In this article, we proposed a new method to identify semantic correspondences between two datasets by means of finding hierarchical M:N corresponding feature class–set pairs. Applying the overlapping analysis to the object sets within the feature classes, the similarities of the feature classes are estimated and projected onto a lower-dimensional vector space after applying the graph embedding method. Thereafter, as the feature classes of high similarity are distributed close to each other in the projection space, distance-based clustering is conducted to identify the semantically corresponding feature class pairs. The above method was applied to the cadastral parcels’ land-use record in UIS and the corresponding land-use category in KLIS for two different test sites, Seoul city and the Jeonnam Province. As a result, it was possible to find various semantic correspondences of the feature classes between UIS and KLIS. In addition, hierarchical structures of the correspondences could be obtained. Moreover, upon analyzing these structures to obtain sequential clustering orders, regional characteristics of the feature classes were also inferred.

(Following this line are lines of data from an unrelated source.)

(* ===== verification/Naming.v ===== *)
(** * What the error of a compound says about the server

    A server runs the operations of a COMPOUND in order and stops at the first
    that fails.  The client never sees the server: it concludes what ran from
    the error its decoder returns.  This file shows that the conclusion is
    right for the compounds that publish a file: the decoder of each expects
    exactly the operations of its request, so a status it reports belongs to
    the operation at the reported index, and an error without a status is never
    taken for one. *)

From S2P Require Import Prelude Proto Errors Path Xdr Ops Rpc Compound Reply Replies Slots Owner Session SessionFacts Writes Put PutFacts.
Import CompoundReplies.

(** An error that is no answer of the server to an operation. *)
Definition plain (e : Error.t) : Prop := Error.nfs_status_code e = None ∧ Error.is_request_not_sent e = false.

(** ** Decoders of bodies fail with plain errors *)

Definition tame {S A} (m : st S Error.t A) : Prop :=
  ∀ s, match (m s).1 with Err e => plain e | _ => True end.

Lemma tame_ret {S A} (a : A) : tame (S:=S) (sret a).
Proof. done. Qed.

Lemma tame_fail {S A} e : plain e → tame (S:=S) (A:=A) (sfail e).
Proof. by intros He s. Qed.

Lemma tame_bind {S A B} (m : st S Error.t A) (k : A → st S Error.t B) :
  tame m → (∀ a, tame (k a)) → tame (sbind m k).
Proof.
  intros Hm Hk s. specialize (Hm s). unfold sbind. destruct (m s) as [[a|e|] s']; [apply Hk|done|done].
Qed.

Lemma tame_lift {S A} (x : res Error.t A) :
  match x with Err e => plain e | _ => True end → tame (S:=S) (slift x).
Proof. by intros H s. Qed.

Lemma tame_require n : tame (XdrDecoder.require n).
Proof. intros b. unfold XdrDecoder.require. by destruct (_ <? _); [split|]. Qed.

(** The accessors of the buffer panic or succeed. *)
Lemma tame_split n : tame (buf.split_to n).
Proof. intros b. unfold buf.split_to. by destruct (_ <=? _). Qed.
Lemma tame_remaining : tame XdrDecoder.remaining.
Proof. done. Qed.

Create HintDb tame.
#[export] Hint Resolve tame_require tame_split tame_remaining : tame.

(** One step along a body decoder. *)
Ltac tame_step :=
  match goal with
  | |- tame (sbind _ _) => apply tame_bind
  | |- tame (sret _) => apply tame_ret
  | |- tame (sfail _) => apply tame_fail; by split
  | |- tame (slift _) => apply tame_lift
  | |- tame (let '(_, _) := ?x in _) => destruct x
  | |- tame (if ?b then _ else _) => destruct b
  | |- tame _ => solve [eauto with tame]
  | |- tame (buf.advance _) => unfold buf.advance
  | |- tame buf.get_u32 => unfold buf.get_u32
  | |- tame (buf.copy_to_slice _) => apply tame_split
  | |- tame (buf.copy_to_bytes _) => apply tame_split
  | |- ∀ _, _ => intro
  | |- match _ with _ => _ end => repeat (case_match; simplify_eq/=); first [done|by split]
  end.
Ltac tame := repeat tame_step.

Lemma tame_read_u32 : tame XdrDecoder.read_u32.
Proof. unfold XdrDecoder.read_u32, XdrDecoder.read_u32_after_require. tame. Qed.
Lemma tame_read_u32_pair : tame XdrDecoder.read_u32_pair.
Proof. unfold XdrDecoder.read_u32_pair, XdrDecoder.read_u32_after_require. tame. Qed.
Lemma tame_read_bytes n : tame (XdrDecoder.read_bytes n).
Proof. unfold XdrDecoder.read_bytes. tame. Qed.
Lemma tame_skip_bytes n : tame (XdrDecoder.skip_bytes n).
Proof. unfold XdrDecoder.skip_bytes, XdrDecoder.skip_bytes_after_require. tame. Qed.
Lemma tame_ok_or {S A} (o : option A) e : plain e → tame (S:=S) (slift (ok_or o e)).
Proof. intros H. apply tame_lift. by destruct o. Qed.
#[export] Hint Resolve tame_read_u32 tame_read_u32_pair tame_read_bytes tame_skip_bytes : tame.
(* ===== verification/Deletion.v ===== *)
(** * A deletion, down to its requests

    [DirectoryFacts] shows what [delete] does with the answers of a session.
    Here the session is that of [Session.v]: the theorem speaks of the REMOVE
    compounds that are handed to the transport, by the session's own retries
    and by the client's second attempt on a new session, and of what the server
    answered to each. *)

From S2P Require Import Prelude Proto Errors Path Xdr Ops Rpc Compound Reply Replies Slots Owner Session SessionFacts Reads ReadsFacts Writes Service Put PutFacts Naming Publication Directory DirectoryFacts.
Import NfsSession.

(** A compound that ends in a REMOVE. *)
Definition is_removal (q : Request.t) : bool :=
  match last (Request.ops q) with Some (NfsOp.Remove _) => true | _ => false end.

Definition asks_removal (p : list str) (name : str) (q : Request.t) : Prop :=
  ∃ root, Request.ops q = resolves root p ++ [NfsOp.Remove name].

Lemma asks_is_removal p name q : asks_removal p name q → is_removal q = true.
Proof. intros [root Hq]. unfold is_removal. by rewrite Hq, last_snoc. Qed.

(** The server did not run an operation of the compound: it sent no reply but a
    failure, or its first reply is a failure of the SEQUENCE. *)
Definition sequence_failed (b : bytes) : Prop :=
  ∃ s n b', XdrDecoder.read_u32_skip_opaque_and_read_u32 b = (Ok (s, n), b')
    ∧ (n = 0 ∧ s ≠ 0 ∨ ∃ st rest, st ≠ 0 ∧ b' = wire_u32 (OpCode.as_u32 OpCode.Sequence) ++ wire_u32 st ++ rest).

(** [q] removed nothing: it was not sent; the server refused its SEQUENCE; or
    it stopped at a failed operation, and the REMOVE is not among those it ran
    before. *)
Inductive harmless (q : Request.t) : Prop :=
| harmless_unsent e :
    Request.reply q = Err e → Error.is_request_not_sent e = true → harmless q
| harmless_refused b :
    Request.reply q = Ok b → sequence_failed b → harmless q
| harmless_stopped b ran st :
    Request.reply q = Ok b → answer_stops b (Request.ops q) ran st →
    OpCode.Remove ∉ (NfsOp.opcode <$> ran) → harmless q.

(** The name is gone: the server carried out the whole of [q], or said that
    there is no such name. *)
Inductive gone (lookups : nat) (q : Request.t) : Prop :=
| gone_removed b :
    Request.reply q = Ok b → answer_whole b (Request.ops q) → gone lookups q
| gone_missing b :
    Request.reply q = Ok b → decode_remove_compound b lookups = Ok Missing → gone lookups q.

Inductive deletion (lookups : nat) (raw_path : str) : res Error.t unit → list Request.t → Prop :=
| deletion_done tries q :
    Forall harmless tries → gone lookups q → deletion lookups raw_path (Ok tt) (tries ++ [q])
| deletion_unknown tries q e :
    Forall harmless tries → Error.is_request_not_sent e = false →
    deletion lookups raw_path (Err (outcome_unknown_error "delete" raw_path e)) (tries ++ [q])
| deletion_failed tries e : Forall harmless tries → deletion lookups raw_path (Err e) tries.

Lemma deletion_app lookups raw_path r tries1 tries2 :
  Forall harmless tries1 → deletion lookups raw_path r tries2 →
  deletion lookups raw_path r (tries1 ++ tries2).
Proof.
  intros H1 [tries q H2|tries q e H2|tries e H2]; rewrite ?app_assoc; econstructor;
    rewrite ?Forall_app; eauto.
Qed.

The proposed method is based only on the results of the overlay analysis between datasets. Therefore, aside from the location information, other prior information related to the construction of similarity measures was not required. This is an advantage in terms of generality as the proposed method can be applied to various geospatial datasets. Moreover, an advanced method could be developed by combining various similarity measures, such as lexical similarity, structural similarity, category similarity, shape similarity, and so on [18,28,29] into the co-occurrence matrix, in which rows and columns represent entities under analysis, such as feature classes in this study. To combine these various similarity measures between these entities, it is necessary to determinate their weight. We will consider these aspects to improve the proposed method in future studies.